§ **EXERCISE AIM**: Report each line of the data that includes the word "Hidx".
(GIVEN RECORDS begins)
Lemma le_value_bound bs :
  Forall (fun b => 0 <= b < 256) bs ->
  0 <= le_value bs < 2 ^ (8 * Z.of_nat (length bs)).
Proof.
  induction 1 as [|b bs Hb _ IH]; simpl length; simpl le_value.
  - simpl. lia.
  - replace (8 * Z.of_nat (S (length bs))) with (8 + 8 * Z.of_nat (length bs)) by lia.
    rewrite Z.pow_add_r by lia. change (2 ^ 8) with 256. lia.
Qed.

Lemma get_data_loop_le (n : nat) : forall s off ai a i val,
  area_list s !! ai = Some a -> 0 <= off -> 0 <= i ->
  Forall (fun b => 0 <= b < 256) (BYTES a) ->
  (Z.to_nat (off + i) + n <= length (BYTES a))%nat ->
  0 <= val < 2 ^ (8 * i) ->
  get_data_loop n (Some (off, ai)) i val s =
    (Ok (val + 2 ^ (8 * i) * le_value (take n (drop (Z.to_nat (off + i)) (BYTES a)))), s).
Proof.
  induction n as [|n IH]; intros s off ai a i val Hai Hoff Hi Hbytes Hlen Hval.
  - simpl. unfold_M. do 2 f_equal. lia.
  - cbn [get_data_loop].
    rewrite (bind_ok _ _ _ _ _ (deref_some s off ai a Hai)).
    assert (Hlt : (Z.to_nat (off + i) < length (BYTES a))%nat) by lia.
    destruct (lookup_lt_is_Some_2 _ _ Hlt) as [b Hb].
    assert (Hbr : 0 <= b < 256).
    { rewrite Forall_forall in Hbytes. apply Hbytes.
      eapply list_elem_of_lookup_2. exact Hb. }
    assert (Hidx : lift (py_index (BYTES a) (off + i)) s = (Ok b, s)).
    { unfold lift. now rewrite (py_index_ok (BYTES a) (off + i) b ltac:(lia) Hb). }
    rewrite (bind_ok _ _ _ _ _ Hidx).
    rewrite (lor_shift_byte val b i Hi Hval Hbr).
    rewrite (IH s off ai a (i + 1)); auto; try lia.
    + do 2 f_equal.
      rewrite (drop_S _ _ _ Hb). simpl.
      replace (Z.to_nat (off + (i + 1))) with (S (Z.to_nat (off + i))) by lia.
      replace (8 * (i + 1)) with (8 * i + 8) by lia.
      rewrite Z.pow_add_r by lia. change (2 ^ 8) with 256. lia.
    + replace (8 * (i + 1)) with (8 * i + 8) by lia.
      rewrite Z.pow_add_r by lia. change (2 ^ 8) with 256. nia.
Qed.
(GIVEN RECORDS ends)
§ **FINAL ANSWER**:
    assert (Hidx : lift (py_index (BYTES a) (off + i)) s = (Ok b, s)).
    rewrite (bind_ok _ _ _ _ _ Hidx).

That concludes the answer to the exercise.